In this article, we will learn how to create a Spark pool in Azure Synapse Analytics and process the data using it.
In the last part of the Azure Synapse Analytics article series, we learned how to create a dedicated SQL pool. Azure Synapse support three different types of pools – on-demand SQL pool, dedicated SQL pool and Spark pool. Spark provides an in-memory distributed processing framework for big data analytics, which suits many big data analytics use-cases. Azure Synapse Analytics provides mechanisms to use SQL on-demand pool to query data as a service, SQL dedicated pool for data warehousing using distributed data processing engine, and Spark pool for analytics using in-memory big data processing engine. This article shows how to create a Spark pool in Azure Synapse Analytics and further how to process the data using it.

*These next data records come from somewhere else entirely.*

(** The body of the second loop of [undo_sort].  The state is the
    application, the tree and [removed_dirs]. *)
Definition remove_if_empty (st : App * FS * nat) (directory : path)
    : App * FS * nat :=
  let '(app, fs, removed_dirs) := st in
  if path_exists fs directory then
    match iterdir fs directory with
    | None => (update_status (ErrorRemoving (name directory)) app, fs,
               removed_dirs)
    | Some (_ :: _) => st
    | Some [] =>
        match rmdir fs directory with
        | Some fs' => (app, fs', S removed_dirs)
        | None => (update_status (ErrorRemoving (name directory)) app, fs,
                   removed_dirs)
        end
    end
  else st.

(** The second loop of [undo_sort] over the directories in the order
    [dirs]. *)
Definition remove_empty_dirs (app : App) (fs : FS) (dirs : list path)
    : App * FS * nat :=
  foldl remove_if_empty (app, fs, 0) dirs.

(** [undo_sort] *)
Definition undo_sort (app : App) (fs : FS) : App * FS :=
  match undo_data app with
  | [] => (update_status NothingToUndo app, fs)
  | _ :: _ =>
      let '(app, fs, category_dirs) := undo_moves app fs in
      let '(app, fs, removed_dirs) :=
        remove_empty_dirs app fs (set_order os category_dirs) in
      (set_records [] [] (update_status (UndoComplete removed_dirs) app), fs)
  end.

End Engine.


(** ** Notions used to state the properties *)

(** [c] is the first category, in the order of [table], whose extensions
    hold [e], and ["Others"] when none does. *)
Definition first_match (table : list (string * list string)) (e c : string)
    : Prop :=
  (∃ before exts after,
      table = before ++ (c, exts) :: after ∧ e ∈ exts ∧
      Forall (λ entry, e ∉ entry.2) before)
  ∨ (c = "Others" ∧ Forall (λ entry, e ∉ entry.2) table).

(** The extension [e] is never the lowered suffix of a file name. *)
Definition never_matched (e : string) : Prop :=
  ∀ file_path : path, Str.lower (path_suffix file_path) ≠ e.

(** The path tried by the conflict loop when its counter is [counter]. *)
Definition candidate (category_dir file_path : path) (counter : nat) : path :=
  join category_dir
    ((path_stem file_path +:+ "_" +:+ pretty counter) +:+ path_suffix file_path).

(** A platform that refuses nothing and iterates a set in the order of
    insertion. *)
Definition plain : Platform :=
  {| permitted := λ _ _, true; set_order := λ l, l |}.

(** The directory the examples work in. *)
Definition box : path := ["box"].

(** The application once [box] has been selected. *)
Definition app_box : App := select_directory box init.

It is assumed that the Azure Synapse Analytics workspace is already in place. We also need some sample data in the Azure Data Lake Storage account. Navigate to the workspace and it would look as shown below. When the Synapse workspace is created, the SQL on-demand pool is provisioned by default, which is reflected in the SQL pools as shown below. As we have not created any Spark pool yet, so that list is empty. There are two ways of creating a spark pool. One by clicking on the New Apache Spark pool as shown below. Another is by clicking on the Apache Spark pools on the left-hand side of the pane and then clicking on the Create new pool button.
Once we click on the button to create a new spark pool, it would open the wizard as shown below. Provide a new name for the spark pool. The node size family does not need to be specified as in the case of spark it’s memory-optimized. The node size has three options – Small, Medium and Large as shown below. The default selection is Medium size and costs up to $13.60 per hour. One can select the size of the pool as per the performance and memory requirements.
We do not need to select a larger node size for our use-case at present. By default, it’s enabled, but if one does not intend to incur a cost beyond a fixed budget, then one can disable the auto scale option. In the small size configuration that we have selected, it comes with 3 nodes of the specified size. One can increase the number of nodes as per the performance requirements and each node will be of the size that we selected earlier. The estimated cost would be $2.04 per hour as shown below.
Scroll down and read the instructions mentioned below the pricing details. To use the features like Spark Library Management, accessing SQL pool databases and creating spark database and tables, one needs to perform a certain role assignments to the storage account as shown below. We do not need to perform these configurations as we just intend to create a spark pool that can access data stored in the Azure Data Lake Storage account. Once done, click on the Additional Settings button.
In this step, we need to provide additional configuration settings. The first setting to configure is pausing the cluster if the cluster has been idle beyond a certain time. The default setting is 15 minutes, which means the cluster will be paused after the cluster has been idle for that amount of time. One can also select the version of Spark to be used from the available list of versions. Python, Scala, Java and .NET core, .NET for Apache Spark and Delta Lake is already installed on the cluster and versions of these frameworks as shown below.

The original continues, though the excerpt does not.